Ken MacDonald: Should British universities be responsible for counter-terrorism?

In this interview, Ken Macdonald, formerly Britain’s Director of Public Prosecutions and now Warden of Wadham College, Oxford, talks about the importance of free speech and the introduction of “prevent” duties to universities. He also comments on the Rhodes Must Fall campaign.

Since the mid-2000s, it’s been said that counter-terrorism measures have restricted free speech, especially in universities.  The debate came to a head in 2015, with the creation of “prevent” duties under the Counter-Terrorism and Security Act 2015, which require universities, hospitals, schools, and other institutions to have “due regard to the need to prevent people from being drawn into terrorism”.

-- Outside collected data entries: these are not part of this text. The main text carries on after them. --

(** * leadfoot-driver: the bounded poller and the selector-path resolver

    A shallow embedding of [src/wait-for.js] (the function [waitFor]) and of
    [Driver.prototype._$] from [src/index.js], with the properties of the
    specification proved, or refuted, against it.

    Conventions of the embedding.
    - A JavaScript function that returns a promise is a state-passing function
      whose result is an [Outcome]: the way its promise settles ([Fulfilled],
      [Rejected], [Pending] for a promise that never settles) or [Thrown] when
      the call raises synchronously before any promise exists.
    - [promise.then(cb)] is [then_]: the callback runs only on fulfilment, a
      rejection passes through, an exception raised by the callback rejects
      the derived promise, and a promise returned by the callback is adopted.
    - Times are integer milliseconds ([Z]); a number is an integer or [NaN]
      (what [undefined - delay] evaluates to).
    - [None] as the result of a computation means that the model gives no
      answer: the recursion budget ([fuel]) of [waitFor] ran out, or the
      resolver met a path outside the modelled fragment. *)

From Stdlib Require Import ZArith Ascii String List Bool Lia DecimalString.
Import ListNotations.

Local Open Scope string_scope.
Local Open Scope Z_scope.

(* ------------------------------------------------------------------------ *)
(** ** JavaScript values, promises and the state monad *)

Module Js.

(** Numbers as far as the poller needs them. *)
Inductive JsNumber : Type :=
| Num (z : Z)
| NaN.

(** [a - b] for a number [a] and an integer [b]. *)
Definition sub (a : JsNumber) (b : Z) : JsNumber :=
  match a with
  | Num z => Num (z - b)
  | NaN => NaN
  end.

(** [a <= 0]; every comparison with [NaN] is false. *)
Definition leb0 (a : JsNumber) : bool :=
  match a with
  | Num z => z <=? 0
  | NaN => false
  end.

Inductive JsValue : Type :=
| JUndefined
| JNull
| JBool (b : bool)
| JNumber (n : JsNumber)
| JString (s : string)
| JError (message : string)     (* an [Error] object, [new Error(message)] *)
| JObject (id : nat).           (* any other object *)

(** ToBoolean. *)
Definition truthy (v : JsValue) : bool :=
  match v with
  | JUndefined | JNull => false
  | JBool b => b
  | JNumber (Num z) => negb (z =? 0)
  | JNumber NaN => false
  | JString s => negb (s =? "")%string
  | JError _ | JObject _ => true
  end.

(** How a call that returns a promise ends. *)
Inductive Outcome (A : Type) : Type :=
| Fulfilled (a : A)
| Rejected (reason : JsValue)
| Pending
| Thrown (reason : JsValue).

Arguments Fulfilled {A} a.
Arguments Rejected {A} reason.
Arguments Pending {A}.
Arguments Thrown {A} reason.

(** State passing over a world [W]. *)
Definition St (W A : Type) : Type := W -> option (A * W).

Definition ret {W A} (a : A) : St W A := fun w => Some (a, w).

Definition bind {W A B} (m : St W A) (k : A -> St W B) : St W B :=
  fun w =>
    match m w with
    | Some (a, w') => k a w'
    | None => None
    end.

(** What [then] makes of the way its callback ends: an exception raised
    inside the callback rejects the derived promise; a returned promise is
    adopted as it is. *)
Definition asRejection {W B} (x : option (Outcome B * W))
    : option (Outcome B * W) :=
  match x with
  | Some (Thrown r, w) => Some (Rejected r, w)
  | _ => x
  end.

(** [p.then(cb)]. *)
Definition then_ {W A B}
    (p : St W (Outcome A)) (cb : A -> St W (Outcome B)) : St W (Outcome B) :=
  fun w =>
    match p w with
    | Some (Fulfilled a, w') => asRejection (cb a w')
    | Some (Rejected r, w') => Some (Rejected r, w')
    | Some (Pending, w') => Some (Pending, w')
    | Some (Thrown r, w') => Some (Thrown r, w')
    | None => None
    end.

End Js.

Import Js.

Declare Scope js_scope.
Delimit Scope js_scope with js.
Notation "x <- m ;; k" := (bind m (fun x => k))
  (at level 100, m at next level, right associativity) : js_scope.
Local Open Scope js_scope.

(* ------------------------------------------------------------------------ *)
(** ** src/wait-for.js *)

Module WaitFor.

In early 2016, Max Harris and Sarah Glatte of Free Speech Debate sat down with Lord Ken Macdonald, Warden of Wadham College, to talk about these issues.  Lord Macdonald introduced amendments in the House of Lords to ensure that “prevent” duties were applied in a way that is respectful of free speech and academic freedom, and has worked with the University of Oxford in its application of “prevent”.  Ken Macdonald is a Queen’s Counsel, a past Director of Public Prosecutions, a Deputy High Court Judge, and Chair of Reprieve, a charity working against the death penalty worldwide.  He became a Liberal Democrat life peer in 2010.

Lord Macdonald talks in this interview about the importance of free speech, and observes that the British government’s introduction of counter-terrorism programme, Prevent, in universities was “a mistake.”  He also comments on the Rhodes Must Fall campaign in Oxford.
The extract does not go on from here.